Esta mañana mi madre, siguiendo su costumbre ancestral, me despertó nada más levantarse, creyendo que tenía una buena razón para ello.
—¡Mónica! ¡Mira cómo está todo, lleno de mierda! ¿De dónde ha caído tanto polvo? Nunca en mi vida había visto nada igual... Yo me revuelvo entre mi sábanas, cagándome en todo por ser arrebatada de esta forma de la paz y el olvido del sueño (que, por cierto, había soñado con Enrique Pérez y otro chaval que me había regalado una caja de bombones pero pensaba devolvérselos porque no eran veganos). —¡Viene de los aviones, mama! —¿De los aviones? ¿Cómo va a venir de los aviones? Eso está en la atmósfera… La dejo que piense porque no pienso gritar más desde la cama. Puedo imaginarme sus neuronas trabajando con esfuerzo para comprender lo que le acabo de decir. «¿Y dónde están esos aviones? Vamos, mama, que tú puedes...» Tengo que levantarme al baño y ella insiste en que me asome por la ventana para ver el mundo apocalíptico en el que vivimos. Pero yo ya sé lo que hay, no tengo ninguna necesidad de verlo. Yo lo que quiero es seguir con mis sueños. La vida es extraña. Un día estás recomendando a todos tus clientes que vacunen de varias enfermedades infecciosas a sus cachorros y al día siguiente estás microfilmando el informe que el centro de salud le dio a tu madre «vacunada con la pauta completa» sintiéndote como un espía haciendo un bien a la humanidad.
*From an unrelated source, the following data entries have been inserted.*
(** * CrisGo: the incident-aware route-cost model and route selector

    A shallow embedding of the geometric utilities ([src/lib/gps-utils.ts])
    and of the routing service (imported by the pages as [@/lib/routing]),
    with the properties of the cost model, of the incident check and of
    the provider fallback.

    Numbers.  The TypeScript code computes on IEEE doubles; here a [number]
    is a real of the Standard Library, and [Math.sin], [Math.cos],
    [Math.sqrt] and [Math.PI] are the real functions and constant.  The one
    non-finite value the cost model builds itself, the [Infinity] that
    starts a running minimum, is a constructor of [xnumber].  Coordinates
    are taken to be valid, so that no [NaN] arises.  The weights of the
    penalty zones are also computed on doubles, in [Double], to check that
    rounding does not move them.

    Effects.  The calls to [console.log] are left out.  The two routing
    providers are reached through a [Network] that answers each request
    and keeps the list of the requests sent. *)

From Stdlib Require Import Reals Lra.
From Stdlib Require Floats.PrimFloat Ascii.
From stdpp Require Import gmap strings list.

Open Scope R_scope.
Set Warnings "-clear-no-such-hyp,-inexact-float".
Lemma two_workers_run :
  run list_GetWork two_workers_schedule (InitSolve_start 2 two_batches)
  = Some (mkSolver [] [1; 3; 2] [1; 3; 2] [Stopped; Stopped]).
Proof. vm_compute. reflexivity. Qed.

Lemma workers_lose_no_grain_witness :
  ∃ m,
    joined (mkSolver (Queue := list (list Z)) [] [1; 3; 2] [1; 3; 2]
              [Stopped; Stopped]) ∧
    [1; 3; 2] ≡ₚ concat (handed list_GetWork two_batches m).
Proof.
  destruct (workers_lose_no_grain list_GetWork 2 two_batches
              two_workers_schedule _ two_workers_run)
    as (m & _ & _ & _ & Hj).
  exists m.
  assert (Hjoined : joined
            (mkSolver (Queue := list (list Z)) [] [1; 3; 2] [1; 3; 2]
               [Stopped; Stopped])).
  { repeat constructor. }
  split; [exact Hjoined|]. exact (proj2 (Hj Hjoined)).
Defined.

Lemma workers_stop_witness :
  (length two_workers_schedule
   ≤ 2 + Z.to_nat 2
     + 3 * length (concat (handed list_GetWork two_batches 2)))%nat.
Proof.
  destruct (workers_stop list_GetWork 2 two_batches two_workers_schedule _
              two_workers_run) as [_ Hbound].
  apply (Hbound 2%nat). intros k Hk. apply list_queue_exhausted.
  simpl. lia.
Defined.

End NbrUtilsMore.

(** * More about rectangle_tree_impl.hpp *)

Module RTreeMore.
Import RTree RTreeFacts.

(** ** The loops over the children *)

Section Loops.
Context {T A : Type}.
Implicit Types (f : T → outcome Z) (cs : list (option T)).

Lemma for_children_0 f (step : A → Z → A) cs acc :
  for_children f step cs 0 acc = Returned acc.
Proof. by destruct cs. Qed.

(** A child that answers as the one it replaces changes nothing. *)
Lemma for_children_replace f (step : A → Z → A) c c' cs : ∀ i k acc,
  cs !! i = Some (Some c) → f c' = f c →
  for_children f step (<[i := Some c']> cs) k acc
  = for_children f step cs k acc.
Proof.
  induction cs as [|o cs IH]; intros i k acc Hc Hf; [done|].
  destruct i as [|i]; simpl in *.
  - injection Hc as ->. destruct k; simpl; [done|]. by rewrite Hf.
  - destruct k; simpl; [done|]. destruct o as [c0|]; [|done].
    destruct (f c0); simpl; [|done]. by apply IH.
Qed.

Lemma for_children_replace_eq f (step : A → Z → A) c c' cs i k acc :
  (i < length cs)%nat → f c' = f c →
  for_children f step (<[i := Some c']> cs) k acc
  = for_children f step (<[i := Some c]> cs) k acc.
Proof.
  intros Hi Hf. rewrite <- (list_insert_insert_eq cs i (Some c') (Some c)).
  apply (for_children_replace _ _ c); [|done]. by apply list_lookup_insert_eq.
Qed.


(** A loop that returns has had an answer from each child it came to. *)
Lemma for_children_child_returns f (step : A → Z → A) cs : ∀ i k acc r c,
  for_children f step cs k acc = Returned r →
  cs !! i = Some (Some c) → (i < k)%nat → ∃ x, f c = Returned x.
Proof.
  induction cs as [|o cs IH]; intros i k acc r c Hr Hc Hik; [done|].
  destruct k as [|k]; [lia|]. destruct i as [|i]; simpl in *.
  - injection Hc as ->. destruct (f c); [eauto|done].
  - destruct o as [c0|]; [|done]. destruct (f c0); simpl in Hr; [|done].
    eapply IH; [done..|lia].
Qed.

End Loops.

Lemma wrap_add_l a b : wrap (wrap a + b) = wrap (a + b).
Proof. unfold wrap. by rewrite Z.add_mod_idemp_l. Qed.

Lemma wrap_add_r a b : wrap (a + wrap b) = wrap (a + b).
Proof. unfold wrap. by rewrite Z.add_mod_idemp_r. Qed.

Section Sums.
Context {T : Type}.
Implicit Types (f : T → outcome Z) (cs : list (option T)).

Lemma for_children_sum_shift f cs : ∀ k n r δ,
  for_children f (λ n x, wrap (n + x)) cs k n = Returned r →
  for_children f (λ n x, wrap (n + x)) cs k (wrap (n + δ))
  = Returned (wrap (r + δ)).
Proof.
  induction cs as [|o cs IH]; intros k n r δ.
  - destruct k; simpl; [|done]. by intros [= ->].
  - destruct k; simpl; [by intros [= ->]|]. destruct o as [c|]; [|done].
    destruct (f c) as [x|]; simpl; [|done]. intros Hr.
    rewrite <- (IH _ _ _ δ Hr). f_equal.
    rewrite !wrap_add_l. f_equal. lia.
Qed.

(** A child that answers one more than the one it replaces raises the sum
    by one. *)
Lemma for_children_sum_replace f c c' x cs : ∀ i k n r,
  cs !! i = Some (Some c) → (i < k)%nat →
  f c = Returned x → f c' = Returned (wrap (x + 1)) →
  for_children f (λ n x, wrap (n + x)) cs k n = Returned r →
  for_children f (λ n x, wrap (n + x)) (<[i := Some c']> cs) k n
  = Returned (wrap (r + 1)).
Proof.
  induction cs as [|o cs IH]; intros i k n r Hc Hik Hx Hx'; [done|].
  destruct k as [|k]; [lia|]. destruct i as [|i]; simpl in *.
  - injection Hc as ->. rewrite Hx, Hx'. simpl. intros Hr.
    rewrite <- (for_children_sum_shift _ _ _ _ _ 1 Hr). f_equal.
    rewrite wrap_add_r, wrap_add_l. f_equal. lia.
  - destruct o as [c0|]; [|done]. destruct (f c0); simpl; [|done].
    apply IH; [done|lia|done..].
Qed.

Lemma for_children_sum_range f cs : ∀ k n r,
  0 ≤ n < size_t_modulus →
  for_children f (λ n x, wrap (n + x)) cs k n = Returned r →
  0 ≤ r < size_t_modulus.
Proof.
  induction cs as [|o cs IH]; intros k n r Hn.
  - destruct k; simpl; [|done]. by intros [= <-].
  - destruct k; simpl; [by intros [= <-]|]. destruct o as [c|]; [|done].
    destruct (f c) as [x|]; simpl; [|done]. apply IH.
    apply Z.mod_pos_bound. done.
Qed.

End Sums.

Lemma vec_at_Some_lookup {A} (v : list A) i x :
  vec_at v i = Some x → 0 ≤ i ∧ v !! Z.to_nat i = Some x.
Proof.
  intros Hv. assert (0 ≤ i) as Hi.
  { destruct (Z.lt_ge_cases i 0) as [Hi|Hi]; [exfalso|done].
    revert i Hi Hv. induction v as [|y v IH]; intros i Hi; simpl; [done|].
    destruct (Z.eqb_spec i 0); [lia|]. apply IH. lia. }
  split; [done|]. by rewrite <- vec_at_lookup.
Qed.

Section Counting.
Context {point boundT : Type} `{BoundOps point boundT}.
Abbreviation Tree := (RectangleTree point boundT).

Lemma TreeSize_unfold (t : Tree) :
  TreeSize t =
  (n ←! for_children TreeSize
          (λ n x, static_cast_int (wrap (wrap n + x)))
          (children t) (Z.to_nat (numChildren t)) 0;
   Returned (wrap (static_cast_int (n + 1)))).
Proof. by destruct t. Qed.

Lemma TreeDepth_unfold (t : Tree) :
  TreeDepth t =
  (maxSubDepth ←! for_children TreeDepth
          (λ maxSubDepth x,
             let d := static_cast_int x in
             if d >? maxSubDepth then d else maxSubDepth)
          (children t) (Z.to_nat (numChildren t)) 0;
   Returned (wrap (static_cast_int (maxSubDepth + 1)))).
Proof. by destruct t. Qed.

Lemma NumDescendants_unfold (t : Tree) :
  NumDescendants t =
  if numChildren t =? 0 then Returned (count t)
  else for_children NumDescendants (λ n x, wrap (n + x))
         (children t) (Z.to_nat (numChildren t)) 0.
Proof. by destruct t. Qed.

End Counting.

(** ** What an insertion does to the tree *)

Section Insertion.
Context {point boundT : Type} `{BoundOps point boundT}.
Variable EvalNode : boundT → point → Qc.

Abbreviation Tree := (RectangleTree point boundT).

Lemma InsertPoint_split_last (SplitLeafNode : @loc point boundT → loc)
    (node : Tree) : ∀ up p,
  InsertPoint SplitLeafNode EvalNode up node p
  = (l0 ←! InsertPoint (λ l, l) EvalNode up node p;
     SplitNode SplitLeafNode l0).
Proof.
  induction node as [node IH] using Tree_children_ind. intros up p.
  rewrite !InsertPoint_unfold. cbv zeta.
  destruct (Z.eqb_spec (numChildren node) 0) as [Hleaf|Hint].
  - destruct (Mat_set_col _ _ _) as [m|]; simpl; [|done].
    unfold SplitNode at 2. simpl. rewrite Hleaf. simpl.
    by destruct (_ <? _).
  - destruct (best_child _ _ _) as [k|]; simpl; [|done].
    destruct (vec_at (children node) k) as [[c|]|] eqn:Hc; [|done..].
    apply IH. apply vec_at_Some_lookup in Hc as [_ Hc].
    by eapply list_elem_of_lookup_2.
Qed.

Lemma WF_child d M C (t : Tree) i c :
  WF d M C t → Child_at t i c → WF d M C c.
Proof. intros Hwf Hc n Hn. apply Hwf. eapply Node_child; eauto. Qed.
Vas a comprobar con la base de datos de la Resistencia si alguno de esos lotes con que la vacunaron son placebo o veneno nanotecnológico. Como decía un colega escritor (y disidente no vegano en gran parte culpable de la existencia de un relato genial sobre plátanos sintientes), en un comentario del blog, esto de ser un escritor viviendo dentro de su propia novela puede ser un sueño o una pesadilla, aún no lo sabemos.
Somos cáscaras de nuez en un océano de inmundicia.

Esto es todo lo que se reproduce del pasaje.